My dad turned 70 this year, so Matt and I decided to make him an old man rocking chair. This project was an adventure. We wasted a lot of perfectly good cherry by repeatedly messing up and/or changing our design. Still, I’m proud of how it came out:
Our inspiration was a beautiful rocking chair we found online: Our starting design closely followed the Masaya chair. We planned to copy most of the details including the bridle jointed rockers, cantilevered armrests, and stretcher-supported seat. As we built, we made some changes. Usually, we plan things out in advance and more or less stick to the plan. This time, we often deferred choices until we were forced to make them. For example, we never had a coherent plan to connect the seat to the stretchers. Ultimately, we avoided the stretchers all together and fastened the seat to the fame with four 3/4” pins. This strategy, driven mostly by laziness and indecisiveness, was both flexible and stressful. I wasn’t truly confident in the project until we clamped up for the last time.

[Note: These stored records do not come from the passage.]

Lemma only_path_refl p s : only_path p s s.
Proof. by split. Qed.
Lemma only_path_trans p s1 s2 s3 : only_path p s1 s2 -> only_path p s2 s3 -> only_path p s1 s3.
Proof.
  intros [D1 F1] [D2 F2]. split; [congruence|]. intros q Hq. by rewrite F2, F1.
Qed.
Lemma only_path_insert p e s : only_path p s (mkStore (db s) (<[p := e]> (files s)) (drawn s)).
Proof. split; [done|]. intros q Hq. simpl. by rewrite lookup_insert_ne. Qed.
Lemma only_path_delete p s : only_path p s (mkStore (db s) (delete p (files s)) (drawn s)).
Proof. split; [done|]. intros q Hq. simpl. by rewrite lookup_delete_ne. Qed.

Lemma write_frames_spec p expected body : forall size hashed s,
  files s !! p = Some (Regular hashed) -> size = byte_len hashed ->
  wp (write_frames body p expected size hashed) (fun r s' =>
    only_path p s s' /\
    match r with
    | Ok w => files s' !! p = Some (Regular w.2) /\ w.1 = byte_len w.2
    | Err _ => True
    end) s.
Proof.
  induction body as [|[data| |] body IH]; intros size hashed s Hp Hs; simpl.
  - apply wp_ret. split; [apply only_path_refl|done].
  - wp_step. wp_step. destruct (checked_add_u64 _ _) as [t|] eqn:Et; simpl.
    2: { split; [apply only_path_refl|done]. }
    apply checked_add_u64_Some in Et as [-> _].
    destruct (expected <? _); [wp_step; split; [apply only_path_refl|done]|].
    wp_step. wp_step; simpl; [split; [apply only_path_refl|done]|].
    intros b Hb. eapply wp_mono; [|apply IH].
    + intros r s' [Ho HQ]. split; [|done]. eapply only_path_trans; [apply only_path_insert|done].
    + simpl. rewrite lookup_insert_eq. congruence.
    + unfold byte_len in *. rewrite length_app. lia.
  - by apply IH.
  - wp_step. split; [apply only_path_refl|done].
Qed.

Lemma write_chunk_body_spec p body request s :
  wp (write_chunk_body body p request) (fun r s' =>
    only_path p s s' /\
    match r with
    | Ok _ => holds_content (files s') p (byte_length request)
                (digest_storage_value (sha256_text request))
    | Err _ => True
    end) s.
Proof.
  unfold write_chunk_body. wp_step. wp_step; simpl; [split; [apply only_path_refl|done]|]. intros Hnone.
  wp_step. eapply wp_mono; [|apply write_frames_spec; [simpl; by rewrite lookup_insert_eq|done]].
  intros [[size hashed]|e] s' [Ho HQ]; simpl in *.
  2: { split; [|done]. eapply only_path_trans; [apply only_path_insert|done]. }
  destruct HQ as [Hf ->].
  assert (Hos : only_path p s s') by (eapply only_path_trans; [apply only_path_insert|done]).
  do 2 (wp_step; wp_step; simpl; [by split|]).
  destruct (_ && _) eqn:Eb; wp_step; [|by split]. split; [done|].
  apply andb_true_iff in Eb as [Esz%Z.eqb_eq Edg%eqs_true]. by exists hashed.
Qed.

Lemma verify_stored_file_spec p size digest s :
  0 <= size ->
  wp (verify_stored_file p size digest) (fun r s' =>
    s' = s /\ (r = Ok tt -> holds_content (files s) p size (digest_storage_value digest))) s.
Proof.
  intros Hsz. unfold verify_stored_file. wp_step. wp_step; simpl; [by wp_step|].
  intros b Hb. simpl. wp_step. wp_step; simpl; [done|]. intros b' Hb'. split.
  2: { intros k. wp_step. wp_step. simpl.
       destruct (hash_reader ([take k b'], false) size Api.storage) as [a|e] eqn:E; [|done].
       by apply hash_reader_failed in E. }
  wp_step. wp_step. simpl.
  destruct (hash_reader ([b'], true) size Api.storage) as [[n d]|e] eqn:E; simpl; [|done].
  apply hash_reader_Ok in E as (_ & -> & -> & _); [|done]. simpl. rewrite app_nil_r.
  destruct (_ && _) eqn:Eb; wp_step; [|done]. split; [done|]. intros _.
  apply andb_true_iff in Eb as [Esz%Z.eqb_eq Edg%eqs_true]. by exists b'.
Qed.

(** What storing one chunk may do: its staged files come and go, and its final
    file may appear; everything else stays, the final file too if it was there. *)
Record chunk_stored (u : string) (a i : Z) (s s' : Store) : Prop := {
  cs_db : db s' = db s;
  cs_other : forall q, q <> artifact_chunk_path u a i -> ~ staged_of u a q ->
             files s' !! q = files s !! q;
  cs_final : forall x, files s !! artifact_chunk_path u a i = Some x ->
             files s' !! artifact_chunk_path u a i = Some x;
}.

Lemma chunk_stored_refl u a i s : chunk_stored u a i s s.
Proof. by split. Qed.
Lemma chunk_stored_drawn u a i s n :
  chunk_stored u a i s (mkStore (db s) (files s) n).
Proof. by split. Qed.
Lemma chunk_stored_trans u a i s1 s2 s3 :
  chunk_stored u a i s1 s2 -> chunk_stored u a i s2 s3 -> chunk_stored u a i s1 s3.
Proof.
  intros [D1 O1 F1] [D2 O2 F2]. split; [congruence| |auto].
  intros q Hq Hs. by rewrite O2, O1.
Qed.
Lemma only_path_chunk_stored u a i uuid s s' : is_u64 i ->
  only_path (staged_chunk_path u a uuid) s s' -> chunk_stored u a i s s'.
Proof.
  intros Hi [D F]. split; [done| |].
  - intros q _ Hs. apply F. intros ->. apply Hs. by exists uuid.
  - intros x Hx. rewrite F; [done|]. by apply chunk_path_staged.
Qed.

(** The error paths that remove the staged file, and the final one with it. *)
Lemma wp_discard {A} u a i uuid s s0 e (Q : res ApiError A -> Store -> Prop) :
  is_u64 i -> chunk_stored u a i s0 s ->
  (forall s', chunk_stored u a i s0 s' -> Q (Err e) s') ->
  wp (attempt (remove_file Api.storage (staged_chunk_path u a uuid)) &; throw e) Q s.
Proof.
  intros Hi Hs HQ. wp_step. wp_step. wp_step; simpl; wp_step; apply HQ; [done|].
  eapply chunk_stored_trans; [done|]. eapply only_path_chunk_stored; [done|]. apply only_path_delete.
Qed.
Lemma wp_discard_both {A} u a i uuid s s0 e (Q : res ApiError A -> Store -> Prop) :
  is_u64 i -> chunk_stored u a i s0 s -> files s0 !! artifact_chunk_path u a i = None ->
  (forall s', chunk_stored u a i s0 s' -> Q (Err e) s') ->
  wp (attempt (remove_file Api.storage (staged_chunk_path u a uuid)) &;
      attempt (remove_file Api.storage (artifact_chunk_path u a i)) &; throw e) Q s.
Proof.
  intros Hi Hs Hnone HQ.
  assert (Hdel : forall d f n, chunk_stored u a i s0 (mkStore d f n) ->
    chunk_stored u a i s0 (mkStore d (delete (artifact_chunk_path u a i) f) n)).
  { intros d f n [D O F]. split; [done| |intros x Hx; congruence].
    intros q Hq Hst. simpl. rewrite lookup_delete_ne by done. by apply O. }
  wp_step. wp_step. wp_step; simpl; wp_step; wp_step; (wp_step; simpl; wp_step; apply HQ); auto.
  - apply Hdel. by destruct s.
  - eapply chunk_stored_trans; [done|]. eapply only_path_chunk_stored; [done|]. apply only_path_delete.
  - apply Hdel. eapply chunk_stored_trans; [done|]. eapply only_path_chunk_stored; [done|]. apply only_path_delete.
Qed.

Lemma store_chunk_file_spec u a i body request s :
  is_u64 i -> 0 <= byte_length request ->
  wp (store_chunk_file u a i body request) (fun r s' =>
    chunk_stored u a i s s' /\
    match r with
    | Ok p => staged_of u a p
              /\ holds_content (files s') (artifact_chunk_path u a i) (byte_length request)
                   (digest_storage_value (sha256_text request))
    | Err _ => True
    end) s.
Proof.
  intros Hi Hlen. unfold store_chunk_file, ensure_chunk_dir.
  wp_step. wp_step; simpl; [split; [apply chunk_stored_refl|done]|].
  wp_step. wp_step. simpl. set (uuid := now_v7 (drawn s)).
  wp_step. wp_step. eapply wp_mono; [|apply write_chunk_body_spec].
  intros r1 s1 [Ho HQ].
  assert (H1 : chunk_stored u a i s s1).
  { eapply chunk_stored_trans; [apply (chunk_stored_drawn u a i s (S (drawn s)))|].
    eapply only_path_chunk_stored; [done|exact Ho]. }
  destruct r1 as [u1|e]; simpl; [|apply (wp_discard u a i uuid s1 s); auto].
  wp_step. wp_step; simpl.
  - apply (wp_discard u a i uuid s1 s); auto.
  - intros x y Hx Hy. wp_step. wp_step. eapply wp_mono; [|by apply verify_stored_file_spec].
    intros [[]|e] s2 [-> Hv]; simpl; [|apply (wp_discard u a i uuid s1 s); auto].
    wp_step. split; [done|]. split; [by exists uuid|by apply Hv].
  - intros x Hx Hnone.
    assert (Hnone0 : files s !! artifact_chunk_path u a i = None).
    { destruct (files s !! _) as [y|] eqn:E; [|done].
      apply (cs_final _ _ _ _ _ H1) in E. congruence. }
    assert (H2 : chunk_stored u a i s
      (mkStore (db s1) (<[artifact_chunk_path u a i := x]> (files s1)) (drawn s1))).
    { split; [apply H1| |intros y Hy; congruence].
      intros q Hq Hs. simpl. rewrite lookup_insert_ne by done. by apply H1. }
    wp_step. wp_step. wp_step; simpl; [apply (wp_discard_both u a i uuid _ s); auto|].
    wp_step. split; [done|]. split; [by exists uuid|].
    destruct HQ as (content & Hc & Hl & Hd). exists content. simpl.
    rewrite lookup_insert_eq. split_and!; [congruence|done|done].
Qed.

(* ------------------------------------------------------------------ *)
(** ** Ending an upload: what is left of it *)

(** The metadata once upload [u] is ended. *)
Definition terminal_db (u : string) (audits : list Audit.row) (d : Db) : Db :=
  with_uploads (delete_where (of_upload u))
    (with_upload_artifacts (delete_where (artifact_of u))
      (with_upload_chunks (delete_where (fun r => eqs (Chunk.upload_id r) u))
        (with_manifests (delete_where (fun r => eqs (ManifestRow.upload_id r) u))
          (with_upload_audits (fun _ => audits) d)))).

(** The audit trail keeps what it had and has a row for [u]. *)
Definition audited (upload : Upload.row) (terminal_at : string) (reason : TerminalReason)
    (before after : list Audit.row) : Prop :=
  (after = before /\ exists q, q ∈ before /\ Audit.upload_id q = Upload.id upload)
  \/ after = before ++ [audit_row upload terminal_at reason].

Lemma delete_where_twice {R} (p : R -> bool) l : delete_where p (delete_where p l) = delete_where p l.
Proof.
  unfold delete_where. rewrite list_filter_filter. apply list_filter_iff. intros x. tauto.
Qed.

Lemma terminalize_transaction_spec upload terminal_at reason s :
  wp (terminalize_transaction upload terminal_at reason) (fun r s' =>
    match r with
    | Ok (Commit true) => exists audits,
        db s' = terminal_db (Upload.id upload) audits (db s)
        /\ audited upload terminal_at reason (upload_audits (db s)) audits
        /\ exists row, select_one (of_upload (Upload.id upload)) (uploads (db s)) = Some row
             /\ Upload.status row <> STATUS_COMPLETED
    | Ok (Commit false) => db s' = db s
        /\ select_one (of_upload (Upload.id upload)) (uploads (db s)) = None
    | Ok (Rollback _) => False
    | Err _ => True
    end) s.
Proof.
  unfold terminalize_transaction. wp_step. wp_step; simpl; [done|].
  destruct (select_one _ (uploads (db s))) as [row|] eqn:Erow; [|by wp_step].
  destruct (eqs _ STATUS_COMPLETED) eqn:Est; [by wp_step|]. apply eqs_false in Est.
  wp_step. wp_step; simpl; [done|]. intros d1 n1 E1.
  destruct (insert_or_ignore _ _ _ _) as [[audits n]|] eqn:Ei; [|done]. injection E1 as <- <-.
  wp_step. wp_step; simpl; [done|]. intros d2 [] [= <-].
  wp_step. wp_step; simpl; [done|]. intros d3 [] E3. unfold delete_manifests in E3.
  destruct (existsb _ _); [done|]. injection E3 as <-.
  wp_step. wp_step; simpl; [done|]. intros d4 [] E4. unfold delete_upload in E4.
  destruct (_ && _); [done|]. injection E4 as <-. wp_step. exists audits. split_and!.
  - cbn [db]. unfold terminal_db. destruct (db s). db_compute. by rewrite delete_where_twice.
  - apply insert_or_ignore_Some in Ei as [(_ & -> & q & Hq & Eq)|(_ & -> & _)]; [left|by right].
    split; [done|]. exists q. by rewrite eqs_true in Eq.
  - by exists row.
Qed.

Eventually, we landed on this:
A Botch-Job in Three Acts
We worked on this project over three periods: one in around Halloween, one over Thanksgiving, and one just after Christmas.
Act I: Halloween
This was definitely our spookiest (and least successful) session. Matt and I got together and made doomed pieces for the frame. We cut two rockers, four vertical supports, and three stretchers. Out of the nine pieces we built that weekend, only three made it into the final piece.
The rockers were the most bone chilling part to replace because they were cut from a ridiculously expensive piece of 9” wide 8/4 cherry. I bought a band saw on Craigslist specifically for this project. It’s a cheap 8” Delta benchtop band saw. I drove about an hour to pick it up. The seller turned out to be a pawn shop.
We tried some test cuts and were immediately disappointed. This saw clearly wasn’t powerful enough for 8/4 hardwood and the surface finish was absolutely terrible. We opted instead to cut the rockers using a jigsaw. This was a big mistake. Rocker one looked okay, but while cutting rocker two the blade deflected almost half an inch. We switched back to the band saw to correct the undercut, but the damage was done. We convinced ourselves at the time that thinner rockers would be okay, but I think we both knew the truth.
Act II: Thanksgiving
Over Thanksgiving, we made the seat. We bravely defied typical three act structure, so this session went much better. One contributing factor was a new band saw. Will joined me to drive up toward the New Hampshire border to buy a much bigger and much better 12” Craftsman band saw for only $75. The seller was a nice man who had just finished reffing a soccer game and was not a pawn shop. Here’s Matt using it to cut a part of the seat back:
One aspect of the design that we deferred until the last minute was the woven seat. We bought a thousand feet of black polyester rope and ignored the question until it was time to start winding. The rope came on a massive and intimidating spool. We tested out a few options and dove in. Clamping the seat to a vertical column allowed us to pass the spool back and forth easily. There was so much rope. Eventually, it came together.
Act III: Christmas
The climactic final act. We got together for almost a week after Christmas and finished things up. First order of business: bite the bullet and buy more wood. The new rockers were a huge improvement. It was definitely the right decision to replace them. We also changed the design, replacing the cantilevered armrests with a more symmetrical design and adding overhangs in a few places to visually match the seat. As we clamped the seat to the frame to decide how it would fit, we realized that the stretchers supporting the seat weren’t necessary. Instead, we connected the parts with pins. We finally glued things up at 3 AM on New Year’s Day.
Very happy with how this project turned out. Happy birthday, Dad!